Le Crédac

Avant la panique

Vincent Beaurin

The first time I visited Vincent Beaurin’s studio in 2003 I was delighted to discover just how singular his work is. Since the eighties and for fifteen years now, the artist has been nurturing a fascinating relationship with objects.

Born in 1960, Vincent Beaurin today defies all established artistic movements. His “strangeness” cannot be put into any category. His work is not a demonstration of ideas and he is more than happy to leave it to the viewer to develop his own thoughts. He sculpts polystyrene with rudimentary tools. Polystyrene is light. It comes close to the most basic form of materiality. It is white like the snow in the Ardennes where he comes from and that sparkles like the glitter he uses to cover his sculptures.

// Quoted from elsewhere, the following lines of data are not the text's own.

(** C8 as stated fails: at the sample matchup Baylor against Iowa with the
    market spread -3 the bet is on Baylor with edge 2.8; with home and away
    swapped and the market spread 3 the bet is on Iowa with edge 5.2. *)
Lemma C8_swap_changes_side_and_edge :
  option_map (fun p => (V6.bet_team p, Qred (V6.edge p)))
    (V6.predict ref_cdf sample_v6 "Baylor" "Iowa" (-3))
  = Some ("Baylor"%string, 14 # 5)
  /\ option_map (fun p => (V6.bet_team p, Qred (V6.edge p)))
       (V6.predict ref_cdf sample_v6 "Iowa" "Baylor" (- (-3)))
     = Some ("Iowa"%string, 26 # 5)
  /\ option_map (fun p => (V7.bet_team p, Qred (V7.edge p)))
       (V7.predict ref_cdf sample_v7 "Baylor" "Iowa" (-3) 19 10000)
     = Some ("Baylor"%string, 14 # 5)
  /\ option_map (fun p => (V7.bet_team p, Qred (V7.edge p)))
       (V7.predict ref_cdf sample_v7 "Iowa" "Baylor" (- (-3)) 19 10000)
     = Some ("Iowa"%string, 26 # 5).
Proof.
  vm_compute. repeat split.
Qed.

(** * Further properties of the selection *)

Lemma round1_nonneg (x : Q) : 0 <= x -> 0 <= round1 x.
Proof.
  intro H. unfold round1.
  pose proof (py_round_to_mono 10 0 x H) as M.
  assert (G : py_round_to 10 0 == 0) by reflexivity.
  rewrite G in M. exact M.
Qed.

(** The edge of every prediction is not negative, in both scripts. *)
Theorem edge_is_not_negative (norm_cdf : Q -> Q -> Q -> Q) :
  (forall (P : V6.Predictor) home_name away_name mkt_spread,
      match V6.predict norm_cdf P home_name away_name mkt_spread with
      | Some p => 0 <= V6.edge p
      | None => True
      end)
  /\ (forall (P : V7.PredictorV7) home_name away_name mkt_spread hour bankroll,
      match V7.predict norm_cdf P home_name away_name mkt_spread hour bankroll with
      | Some p => 0 <= V7.edge p
      | None => True
      end).
Proof.
  split.
  - intros P hn an m.
    destruct (V6.predict norm_cdf P hn an m) as [p|] eqn:E; [|exact I].
    apply v6_predict_some in E as (h & a & _ & _ & ->).
    destruct (v6_evaluate_fields norm_cdf h a (fst (V6.model_margin P h a))
                (snd (V6.model_margin P h a)) m) as (_ & _ & _ & _ & -> & _).
    apply round1_nonneg, Qabs_nonneg.
  - intros P hn an m hour bankroll.
    destruct (V7.predict norm_cdf P hn an m hour bankroll) as [p|] eqn:E; [|exact I].
    apply v7_predict_some in E as (h & a & _ & _ & ->).
    destruct (v7_evaluate_fields norm_cdf P hn an h a
                (fst (V7.model_margin P h a hour))
                (snd (V7.model_margin P h a hour)) m bankroll)
      as (_ & _ & _ & _ & -> & _).
    apply round1_nonneg, Qabs_nonneg.
Qed.

Lemma filter_none {A : Type} (q : A -> bool) (l : list A) :
  Forall (fun x => q x = false) l -> filter q l = [].
Proof.
  induction 1 as [|x r Hx F IH]; simpl; [reflexivity|]. now rewrite Hx.
Qed.

(** When every prediction has an edge under 2.0 the list of bets is empty,
    in both scripts. *)
Theorem no_edge_no_bets :
  (forall preds, Forall (fun x => V6.edge x < 2) preds -> V6.select preds = [])
  /\ (forall preds, Forall (fun x => V7.edge x < 2) preds -> V7.select preds = []).
Proof.
  split; intros preds F.
  - unfold V6.select. rewrite filter_none; [apply firstn_nil|].
    apply (Permutation_Forall (Permutation_sym (sort_desc_perm V6.edge preds))).
    eapply Forall_impl; [|exact F]. intros x Hx. unfold V6.qualifies.
    apply andb_false_iff. left. apply Qleb_gt. exact Hx.
  - unfold V7.select. rewrite filter_none; [apply firstn_nil|].
    apply (Permutation_Forall (Permutation_sym (sort_desc_perm V7.edge preds))).
    eapply Forall_impl; [|exact F]. intros x Hx. unfold V7.qualifies.
    apply andb_false_iff. left. apply andb_false_iff. left.
    apply Qleb_gt. exact Hx.
Qed.

(** At the matchup Baylor against Iowa with the market spread -5.5 the edge
    is 0.3 and v6 selects no bet. *)
Lemma no_edge_no_bets_witness :
  V6.select (V6.predictions ref_cdf sample_v6 [mkGame "Baylor" "Iowa" (- (55 # 10)) 19])
  = [].
Proof.
  destruct no_edge_no_bets as [H6 _]. apply H6.
  vm_compute. constructor; [reflexivity | constructor].
Defined.

(** * The ratings table: [load] and [get] *)

Lemma dict_get_set {V : Type} (d : dict V) (k k' : string) (v : V) :
  dict_get (dict_set d k v) k'
  = if String.eqb k' k then Some v else dict_get d k'.
Proof.
  induction d as [|[k0 v0] r IH]; simpl.
  - reflexivity.
  - destruct (String.eqb k k0) eqn:E; simpl.
    + apply String.eqb_eq in E. subst k0.
      destruct (String.eqb k' k); reflexivity.
    + destruct (String.eqb k' k0) eqn:E0.
      * apply String.eqb_eq in E0. subst k0.
        rewrite String.eqb_sym, E. reflexivity.
      * exact IH.
Qed.

Lemma find_append {A : Type} (p : A -> bool) (l1 l2 : list A) :
  find p (l1 ++ l2)
  = match find p l1 with Some x => Some x | None => find p l2 end.
Proof.
  induction l1 as [|x r IH]; simpl; [reflexivity|].
  destruct (p x); [reflexivity | exact IH].
Qed.

Lemma load_fold_get (rows : list Team) (d : dict Team) (k : string) :
  dict_get (fold_left (fun d r => dict_set d (lower (team r)) r) rows d) k
  = match find (fun r => String.eqb k (lower (team r))) (rev rows) with
    | Some r => Some r
    | None => dict_get d k
    end.
Proof.
  revert d. induction rows as [|r rows IH]; intro d; simpl; [reflexivity|].
  rewrite IH, find_append.
  destruct (find _ (rev rows)); [reflexivity|].
  simpl. rewrite dict_get_set.
  destruct (String.eqb k (lower (team r))); reflexivity.
Qed.

(** [get] after [load]: the last row of the file whose lower-cased name is
    the trimmed, lower-cased name asked for, and [None] when there is none. *)
Theorem get_after_load (rows : list Team) (name : string) :
  loader_get (load rows) name
  = find (fun r => String.eqb (strip (lower name)) (lower (team r))) (rev rows).
Proof.
  unfold loader_get, load. rewrite load_fold_get.
  destruct (find _ (rev rows)); reflexivity.
Qed.

Lemma lstrip_shape (s : string) :
  lstrip s = EmptyString
  \/ exists c r, lstrip s = String c r /\ is_space c = false.
Proof.
  induction s as [|c r IH]; simpl; [now left|].
  destruct (is_space c) eqn:E; [exact IH|].
  right. exists c, r. auto.
Qed.

Lemma rstrip_head (c : ascii) (r : string) :
  is_space c = false -> exists r', rstrip (String c r) = String c r'.
Proof.
  intro E. simpl. destruct (rstrip r).
  - rewrite E. now exists EmptyString.
  - eexists. reflexivity.
Qed.

Lemma rstrip_cons (c : ascii) (r : string) :
  rstrip (String c r)
  = match rstrip r with
    | EmptyString => if is_space c then EmptyString else String c EmptyString
    | r' => String c r'
    end.
Proof. reflexivity. Qed.

Lemma rstrip_idempotent (s : string) : rstrip (rstrip s) = rstrip s.
Proof.
  induction s as [|c r IH]; [reflexivity|].
  rewrite rstrip_cons. destruct (rstrip r) as [|c' r'] eqn:E.
  - destruct (is_space c) eqn:S; [reflexivity|].
    rewrite rstrip_cons. simpl. now rewrite S.
  - rewrite rstrip_cons, IH. reflexivity.
Qed.

(** [strip] leaves a stripped string alone. *)
Lemma strip_idempotent (s : string) : strip (strip s) = strip s.
Proof.
  unfold strip.
  destruct (lstrip_shape s) as [-> | (c & r & -> & E)]; [reflexivity|].
  destruct (rstrip_head c r E) as [r' R]. rewrite R.
  simpl lstrip. rewrite E. rewrite <- R. apply rstrip_idempotent.
Qed.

In his own particular way, Vincent Beaurin creates an unusual world, both archaic and magic, where zoomorphic and mineral hybrids meet in a light that is sometimes icy, sometimes orange or golden.
The project he has created at le Crédac conjures up a mastaba, one of those trapezoid funeral monuments housing a tomb or a chapel, built for the notables of Pharaonic Egypt under the Ancient Empire. This is all the more interesting since the architect of the building, Jean Renaudie, refused to mark the entrances with any mise en scène, hiding them away like those of the Egyptian pyramids.

One might conjure up the natural history museum and amusement parks ail at the same time.

In this exhibition entitled Avant la panique everything is suspended.